**TASK DIRECTIONS:** Two lines below mark the span: the one containing "(set_cheadersector (put (cheadersector" and the one containing "cdirsector cpartstart cpartend". Set down both, plus every line between, exactly as they stand, and nothing else.

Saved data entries
------------------------------------------------------------

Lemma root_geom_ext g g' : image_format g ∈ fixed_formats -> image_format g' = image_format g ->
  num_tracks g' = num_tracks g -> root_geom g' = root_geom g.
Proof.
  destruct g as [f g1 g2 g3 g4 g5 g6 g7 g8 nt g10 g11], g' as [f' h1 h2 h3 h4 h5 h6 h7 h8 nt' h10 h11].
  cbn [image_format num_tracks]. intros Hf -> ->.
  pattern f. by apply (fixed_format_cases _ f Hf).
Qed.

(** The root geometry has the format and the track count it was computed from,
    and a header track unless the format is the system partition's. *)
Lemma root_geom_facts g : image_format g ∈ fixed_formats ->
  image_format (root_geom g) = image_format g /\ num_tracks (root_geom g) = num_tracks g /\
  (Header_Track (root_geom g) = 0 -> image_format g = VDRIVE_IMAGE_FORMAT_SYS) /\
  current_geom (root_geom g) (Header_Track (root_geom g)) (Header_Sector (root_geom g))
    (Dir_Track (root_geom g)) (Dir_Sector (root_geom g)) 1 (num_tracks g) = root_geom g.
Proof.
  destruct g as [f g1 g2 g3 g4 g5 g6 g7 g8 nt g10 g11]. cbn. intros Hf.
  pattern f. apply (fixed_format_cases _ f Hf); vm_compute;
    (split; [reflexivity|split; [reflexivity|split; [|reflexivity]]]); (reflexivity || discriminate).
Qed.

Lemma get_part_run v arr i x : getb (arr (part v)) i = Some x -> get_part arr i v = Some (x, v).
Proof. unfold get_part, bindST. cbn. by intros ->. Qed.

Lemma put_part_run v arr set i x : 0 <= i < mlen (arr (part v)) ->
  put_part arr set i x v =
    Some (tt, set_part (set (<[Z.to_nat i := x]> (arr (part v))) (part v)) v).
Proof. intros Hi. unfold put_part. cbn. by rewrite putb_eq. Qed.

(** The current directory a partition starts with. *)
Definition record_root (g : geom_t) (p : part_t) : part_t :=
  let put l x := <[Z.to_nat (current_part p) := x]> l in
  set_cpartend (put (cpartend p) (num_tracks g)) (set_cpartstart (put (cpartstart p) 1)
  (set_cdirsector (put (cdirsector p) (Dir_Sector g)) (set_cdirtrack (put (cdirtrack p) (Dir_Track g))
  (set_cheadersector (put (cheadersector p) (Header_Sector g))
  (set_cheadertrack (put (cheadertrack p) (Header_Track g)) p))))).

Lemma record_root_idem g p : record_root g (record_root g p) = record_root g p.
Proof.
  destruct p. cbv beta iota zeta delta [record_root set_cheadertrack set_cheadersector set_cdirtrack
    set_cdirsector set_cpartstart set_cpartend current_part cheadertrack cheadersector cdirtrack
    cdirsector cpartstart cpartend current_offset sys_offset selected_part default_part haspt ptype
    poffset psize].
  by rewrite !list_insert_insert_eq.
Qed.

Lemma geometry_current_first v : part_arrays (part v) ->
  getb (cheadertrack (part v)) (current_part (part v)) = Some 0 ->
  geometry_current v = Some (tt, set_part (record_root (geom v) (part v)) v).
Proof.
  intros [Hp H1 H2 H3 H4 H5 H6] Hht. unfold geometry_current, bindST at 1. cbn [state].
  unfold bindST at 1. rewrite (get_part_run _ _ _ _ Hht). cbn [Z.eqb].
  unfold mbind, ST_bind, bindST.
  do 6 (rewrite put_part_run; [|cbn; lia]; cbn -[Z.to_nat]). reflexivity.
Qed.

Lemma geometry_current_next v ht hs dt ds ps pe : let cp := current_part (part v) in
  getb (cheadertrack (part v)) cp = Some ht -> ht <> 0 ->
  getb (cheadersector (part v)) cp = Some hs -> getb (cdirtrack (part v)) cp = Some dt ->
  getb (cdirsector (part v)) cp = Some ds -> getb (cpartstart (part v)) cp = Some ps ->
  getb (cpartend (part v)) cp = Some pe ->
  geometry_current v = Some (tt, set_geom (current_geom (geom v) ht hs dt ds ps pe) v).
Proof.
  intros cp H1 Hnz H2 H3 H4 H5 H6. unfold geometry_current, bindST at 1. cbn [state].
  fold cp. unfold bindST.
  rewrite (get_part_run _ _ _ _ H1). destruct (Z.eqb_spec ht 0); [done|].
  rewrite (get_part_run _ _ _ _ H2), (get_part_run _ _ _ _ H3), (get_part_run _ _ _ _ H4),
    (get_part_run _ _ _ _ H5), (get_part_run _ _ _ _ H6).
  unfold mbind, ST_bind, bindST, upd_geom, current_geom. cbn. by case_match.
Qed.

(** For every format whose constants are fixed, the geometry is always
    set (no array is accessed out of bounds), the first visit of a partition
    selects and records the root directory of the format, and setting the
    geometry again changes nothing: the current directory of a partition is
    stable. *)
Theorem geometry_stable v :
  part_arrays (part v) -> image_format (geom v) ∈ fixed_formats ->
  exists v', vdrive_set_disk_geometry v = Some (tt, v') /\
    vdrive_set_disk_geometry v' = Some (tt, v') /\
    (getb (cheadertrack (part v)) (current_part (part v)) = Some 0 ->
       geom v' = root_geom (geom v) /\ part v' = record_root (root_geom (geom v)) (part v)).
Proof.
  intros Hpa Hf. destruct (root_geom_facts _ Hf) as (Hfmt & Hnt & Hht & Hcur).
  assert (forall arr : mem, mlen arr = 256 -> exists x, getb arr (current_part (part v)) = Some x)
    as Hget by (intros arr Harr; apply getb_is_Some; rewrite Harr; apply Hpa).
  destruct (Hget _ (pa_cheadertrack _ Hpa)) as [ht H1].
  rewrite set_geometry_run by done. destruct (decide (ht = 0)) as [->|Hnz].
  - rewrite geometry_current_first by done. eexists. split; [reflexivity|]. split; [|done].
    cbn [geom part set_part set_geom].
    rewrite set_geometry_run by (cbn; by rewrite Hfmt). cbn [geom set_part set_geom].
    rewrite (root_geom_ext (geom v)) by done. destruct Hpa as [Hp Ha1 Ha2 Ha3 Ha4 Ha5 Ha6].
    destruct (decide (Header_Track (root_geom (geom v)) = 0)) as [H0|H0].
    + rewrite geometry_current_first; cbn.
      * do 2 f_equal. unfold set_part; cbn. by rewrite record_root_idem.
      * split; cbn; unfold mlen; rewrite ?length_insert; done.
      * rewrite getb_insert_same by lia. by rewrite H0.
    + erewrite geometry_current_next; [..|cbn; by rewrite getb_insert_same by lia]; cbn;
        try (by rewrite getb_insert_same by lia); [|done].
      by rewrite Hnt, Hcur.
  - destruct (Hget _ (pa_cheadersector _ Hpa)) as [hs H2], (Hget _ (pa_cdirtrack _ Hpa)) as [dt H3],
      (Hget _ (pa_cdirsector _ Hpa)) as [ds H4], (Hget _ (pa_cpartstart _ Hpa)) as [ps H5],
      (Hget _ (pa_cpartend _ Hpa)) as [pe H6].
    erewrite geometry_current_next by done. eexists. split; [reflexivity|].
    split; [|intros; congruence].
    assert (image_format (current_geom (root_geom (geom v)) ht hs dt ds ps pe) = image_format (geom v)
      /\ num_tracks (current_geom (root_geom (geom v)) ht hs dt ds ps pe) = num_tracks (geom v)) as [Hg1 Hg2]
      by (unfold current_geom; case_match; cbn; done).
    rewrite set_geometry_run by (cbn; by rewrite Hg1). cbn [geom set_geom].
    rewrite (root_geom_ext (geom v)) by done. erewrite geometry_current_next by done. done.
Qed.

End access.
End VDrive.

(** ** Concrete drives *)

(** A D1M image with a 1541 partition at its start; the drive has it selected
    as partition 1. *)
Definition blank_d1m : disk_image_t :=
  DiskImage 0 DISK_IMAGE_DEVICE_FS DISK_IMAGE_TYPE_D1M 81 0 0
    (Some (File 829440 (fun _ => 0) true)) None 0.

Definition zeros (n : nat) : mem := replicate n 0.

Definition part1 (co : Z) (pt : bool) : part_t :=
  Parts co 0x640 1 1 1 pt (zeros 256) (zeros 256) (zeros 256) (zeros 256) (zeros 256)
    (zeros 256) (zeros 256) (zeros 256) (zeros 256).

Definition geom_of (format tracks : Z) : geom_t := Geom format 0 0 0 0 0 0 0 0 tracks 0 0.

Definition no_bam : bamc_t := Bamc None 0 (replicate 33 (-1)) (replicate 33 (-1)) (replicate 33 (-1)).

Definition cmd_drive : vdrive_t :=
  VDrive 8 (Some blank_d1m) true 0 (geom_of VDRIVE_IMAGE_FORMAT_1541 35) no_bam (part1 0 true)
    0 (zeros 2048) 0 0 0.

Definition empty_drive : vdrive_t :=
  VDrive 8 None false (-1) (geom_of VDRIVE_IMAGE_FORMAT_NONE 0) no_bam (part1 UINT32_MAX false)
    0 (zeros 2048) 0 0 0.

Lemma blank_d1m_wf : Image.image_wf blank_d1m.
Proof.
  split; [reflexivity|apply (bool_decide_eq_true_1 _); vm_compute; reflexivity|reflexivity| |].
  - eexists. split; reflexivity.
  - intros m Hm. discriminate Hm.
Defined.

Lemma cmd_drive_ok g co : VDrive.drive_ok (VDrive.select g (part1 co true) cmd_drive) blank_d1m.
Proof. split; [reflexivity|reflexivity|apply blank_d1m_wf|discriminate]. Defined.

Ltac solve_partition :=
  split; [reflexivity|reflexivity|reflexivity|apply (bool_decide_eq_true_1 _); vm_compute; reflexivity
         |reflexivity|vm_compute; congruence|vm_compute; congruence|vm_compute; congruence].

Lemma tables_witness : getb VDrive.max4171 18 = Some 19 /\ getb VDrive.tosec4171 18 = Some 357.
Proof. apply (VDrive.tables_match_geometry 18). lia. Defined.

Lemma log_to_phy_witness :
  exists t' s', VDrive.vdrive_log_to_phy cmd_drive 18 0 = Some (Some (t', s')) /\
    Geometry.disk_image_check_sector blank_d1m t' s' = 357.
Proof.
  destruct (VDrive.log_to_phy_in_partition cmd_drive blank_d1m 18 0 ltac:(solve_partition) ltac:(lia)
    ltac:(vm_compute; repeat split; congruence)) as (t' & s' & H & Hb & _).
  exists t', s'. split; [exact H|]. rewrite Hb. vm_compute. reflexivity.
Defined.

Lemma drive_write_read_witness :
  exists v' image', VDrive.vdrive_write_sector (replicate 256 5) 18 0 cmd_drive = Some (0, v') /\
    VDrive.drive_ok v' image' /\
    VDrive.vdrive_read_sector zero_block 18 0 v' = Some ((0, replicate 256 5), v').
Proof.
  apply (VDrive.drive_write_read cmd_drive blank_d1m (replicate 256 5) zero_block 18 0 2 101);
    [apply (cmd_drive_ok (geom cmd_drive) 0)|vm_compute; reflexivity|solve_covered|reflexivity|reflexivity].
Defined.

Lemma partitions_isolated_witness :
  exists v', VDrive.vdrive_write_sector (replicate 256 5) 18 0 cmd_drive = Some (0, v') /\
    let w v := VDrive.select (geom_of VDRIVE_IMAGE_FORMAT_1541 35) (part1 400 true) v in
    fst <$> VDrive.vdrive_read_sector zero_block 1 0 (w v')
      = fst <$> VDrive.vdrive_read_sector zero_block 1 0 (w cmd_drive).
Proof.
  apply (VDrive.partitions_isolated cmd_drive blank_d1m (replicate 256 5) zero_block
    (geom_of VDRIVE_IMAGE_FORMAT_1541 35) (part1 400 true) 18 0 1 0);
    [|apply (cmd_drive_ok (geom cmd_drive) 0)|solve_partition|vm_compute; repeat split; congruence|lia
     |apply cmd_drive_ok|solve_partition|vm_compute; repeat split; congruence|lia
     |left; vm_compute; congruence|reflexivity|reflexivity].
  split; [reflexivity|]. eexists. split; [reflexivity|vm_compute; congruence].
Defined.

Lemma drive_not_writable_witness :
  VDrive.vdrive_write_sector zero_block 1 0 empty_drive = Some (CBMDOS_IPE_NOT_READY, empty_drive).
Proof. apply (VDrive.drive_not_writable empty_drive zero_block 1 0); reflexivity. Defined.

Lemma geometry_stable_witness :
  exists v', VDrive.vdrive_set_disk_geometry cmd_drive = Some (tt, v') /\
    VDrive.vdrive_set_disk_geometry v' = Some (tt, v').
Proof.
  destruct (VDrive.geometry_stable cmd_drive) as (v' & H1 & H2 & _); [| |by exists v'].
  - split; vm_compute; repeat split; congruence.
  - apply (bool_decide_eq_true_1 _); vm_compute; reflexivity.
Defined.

------------------------------------------------------------

**SOLUTION TO THIS PROBLEM:**
  (set_cheadersector (put (cheadersector p) (Header_Sector g))
  (set_cheadertrack (put (cheadertrack p) (Header_Track g)) p))))).

Lemma record_root_idem g p : record_root g (record_root g p) = record_root g p.
Proof.
  destruct p. cbv beta iota zeta delta [record_root set_cheadertrack set_cheadersector set_cdirtrack
    set_cdirsector set_cpartstart set_cpartend current_part cheadertrack cheadersector cdirtrack
    cdirsector cpartstart cpartend current_offset sys_offset selected_part default_part haspt ptype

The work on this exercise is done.